D.P.R. 645/1958
Art. 138 — Quote esenti Dal reddito complessivo netto, determinato a norma degli articoli precedenti, si detraggono una …
Art. 138. Quote esenti Dal reddito complessivo netto, determinato a norma degli articoli precedenti, si detraggono una quota fissa di lire 240.000, nonche' una quota di lire 50.000 per ciascun componente la famiglia quale risulta a carico del contribuente al 31 dicembre dell'anno per il quale l'imposta e' dovuta. Sono considerati a carico: a) la moglie non legalmente separata; b) i figli minori non emancipati, compresi i figli naturali riconosciuti, i figli adottivi e gli affiliati, nonche', in quanto conviventi, i figli naturali non riconosciuti, i figliastri e i trovatelli. La detrazione compete anche per i maggiori di eta' o emancipati qualora siano permanentemente inabili al lavoro ovvero siano tuttora dediti agli studi o ad un tirocinio gratuito e di eta' non superiore a 25 anni; c) i genitori ed i suoceri ultrasessantenni nonche' la madre e la suocera vedova, in quanto conviventi con il contribuente; d) i parenti e gli affini del contribuente che abbiano diritto agli alimenti e lo esercitino effettivamente.
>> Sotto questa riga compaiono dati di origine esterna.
(** X29: a message sent through the executor, from sending to delivery.
    [sendBridgeMessage] reverts with "Bridge not configured for chain"
    whenever the chain has no bridge, whatever is deployed. With a bridge
    deployed at the chain's bridge address it passes on every revert of the
    bridge's [sendMessage] (an underpaid fee among them) with nothing changed.
    When the bridge accepts, the executor is sender and recipient of the bridge's
    message, the executor records the message under the bridge's id with the
    caller as sender and not executed, and [getBridgeMessageStatus] reads 0
    (pending); once anyone has called the bridge's [receiveMessage] for the
    id, or the bridge has called [receiveBridgeMessage], it reads 1
    (delivered). *)
Theorem bridge_message_round_trip
    (env : Env) (destinationChainId : N) (msg : list N) (msg_value : N)
    (n : BR.Net) :
  (BR.bridgeOf (BR.store n) destinationChainId = 0 ->
   BR.sendBridgeMessage env destinationChainId msg msg_value n
   = Err (RequireFailed "Bridge not configured for chain"))
  /\ (forall b,
        BR.bridgeOf (BR.store n) destinationChainId ≠ 0 ->
        BR.bridges n !! BR.bridgeOf (BR.store n) destinationChainId = Some b ->
      forall e,
        NB.sendMessage
          (mkEnv (this env) (block_timestamp env) (block_chainid env)
                 (BR.bridgeOf (BR.store n) destinationChainId))
          destinationChainId (this env) msg msg_value b = Err e ->
        transact (BR.sendBridgeMessage env destinationChainId msg msg_value) n
        = (n, Err e))
  /\ (forall b,
        BR.bridgeOf (BR.store n) destinationChainId ≠ 0 ->
        BR.bridges n !! BR.bridgeOf (BR.store n) destinationChainId = Some b ->
      forall id b',
        NB.sendMessage
          (mkEnv (this env) (block_timestamp env) (block_chainid env)
                 (BR.bridgeOf (BR.store n) destinationChainId))
          destinationChainId (this env) msg msg_value b = Ok (id, b') ->
        id ≠ 0 ->
        exists n',
          BR.sendBridgeMessage env destinationChainId msg msg_value n = Ok (id, n')
          /\ BR.message (BR.store n') id
             = BR.mkBridgeMessage (block_chainid env) destinationChainId (msg_sender env)
                                  msg 0 false id
          /\ BR.bridges n' !! BR.bridgeOf (BR.store n) destinationChainId = Some b'
          /\ rd NB.zeroMessage (NB.messages b') id
             = NB.mkMessage (block_chainid env) destinationChainId (this env) (this env)
                            msg (block_timestamp env) msg_value
          /\ returned (BR.getBridgeMessageStatus id n') = Ok 0
          /\ (forall env' sourceDomain sender m,
                exists n'',
                  BR.onBridge (BR.bridgeOf (BR.store n) destinationChainId)
                    (NB.receiveMessage env' sourceDomain sender id m) n' = Ok (tt, n'')
                  /\ returned (BR.getBridgeMessageStatus id n'') = Ok 1)
          /\ (forall env' sourceChainId sender m,
                msg_sender env' = BR.bridgeOf (BR.store n) destinationChainId ->
                destinationChainId ∈ BR.commonChains ->
                exists s'',
                  BR.receiveBridgeMessage env' id sourceChainId sender m (BR.store n')
                  = Ok (tt, s'')
                  /\ returned (BR.getBridgeMessageStatus id (BR.mkNet s'' (BR.bridges n')))
                     = Ok 1)).
Proof.
  split; [|split].
  - intros Hz. unfold BR.sendBridgeMessage. unfold_monad. cbn.
    rewrite bool_decide_eq_true_2 by exact Hz. reflexivity.
  - intros b Haddr Hb e He. apply transact_err.
    rewrite (sendBridgeMessage_run _ _ _ _ _ _ Haddr Hb), He. reflexivity.
  - intros b Haddr Hb id b' Hsend Hid.
    pose proof (sendMessage_ok _ _ _ _ _ _ _ _ Hsend) as (_ & _ & _ & Hidv & Hb').
    eexists. split.
    { rewrite (sendBridgeMessage_run _ _ _ _ _ _ Haddr Hb), Hsend. reflexivity. }
    cbn [BR.store BR.bridges].
    assert (Hmsg : forall cb ev,
              BR.message
                (BR.mkStore cb
                   (<[id := BR.mkBridgeMessage (block_chainid env) destinationChainId
                              (msg_sender env) msg 0 false id]>
                      (BR.bridgeMessages (BR.store n))) ev) id
              = BR.mkBridgeMessage (block_chainid env) destinationChainId (msg_sender env)
                                   msg 0 false id).
    { intros cb ev. rewrite message_store, decide_True by reflexivity. reflexivity. }
    split; [apply Hmsg|].
    split; [apply lookup_insert_eq|].
    split.
    { rewrite Hb'. cbn. rewrite rd_insert_eq. reflexivity. }
    split; [|split].
    + unfold BR.getBridgeMessageStatus, BR.onBridge. unfold_monad. cbn.
      rewrite Hmsg. cbn. rewrite decide_False by exact Hid.
      unfold BR.bridgeOf in *. cbn. rewrite decide_True by exact Haddr.
      cbn [BR.bridges BR.store]. rewrite lookup_insert_eq. unfold NB.getMessageStatus. unfold_monad. cbn.
      rewrite Hb'. cbn. rewrite rd_insert_eq. reflexivity.
    + intros env' dom snd m. unfold BR.onBridge at 1. cbn [BR.bridges BR.store].
      rewrite lookup_insert_eq. unfold NB.receiveMessage. unfold_monad. cbn.
      eexists. split; [reflexivity|].
      unfold BR.getBridgeMessageStatus, BR.onBridge. unfold_monad. cbn.
      rewrite Hmsg. cbn. rewrite decide_False by exact Hid.
      unfold BR.bridgeOf in *. cbn. rewrite decide_True by exact Haddr.
      cbn [BR.bridges BR.store]. rewrite lookup_insert_eq. unfold NB.getMessageStatus. unfold_monad. cbn.
      rewrite rd_insert_eq. reflexivity.
    + intros env' src snd m Hcaller Hcommon.
      eexists. split.
      { apply receiveBridgeMessage_run. apply isValidBridge_supported.
        exists destinationChainId. split; [exact Hcommon|].
        rewrite Hcaller. split; [exact Haddr|reflexivity]. }
      unfold BR.getBridgeMessageStatus. unfold_monad. cbn.
      rewrite message_store. rewrite (decide_True (P := id = id)) by reflexivity.
      rewrite Hmsg. cbn. rewrite decide_False by exact Hid. reflexivity.
Qed.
La detrazione per carichi di famiglia non compete se si tratta di persone in grado di mantenersi con redditi propri dei quali il contribuente non abbia l'usufrutto senza obbligo di rendiconto. Il coniuge separato puo' portare in detrazione dal proprio reddito, in luogo della quota di lire 50.000 per ciascuno dei figli affidati all'altro coniuge, l'intero ammontare dell'annualita' a quest'ultimo effettivamente pagata, in quanto risulti fissata per sentenza o per atto certo. Tale annualita' sara' valutata nella determinazione del reddito complessivo dell'altro coniuge.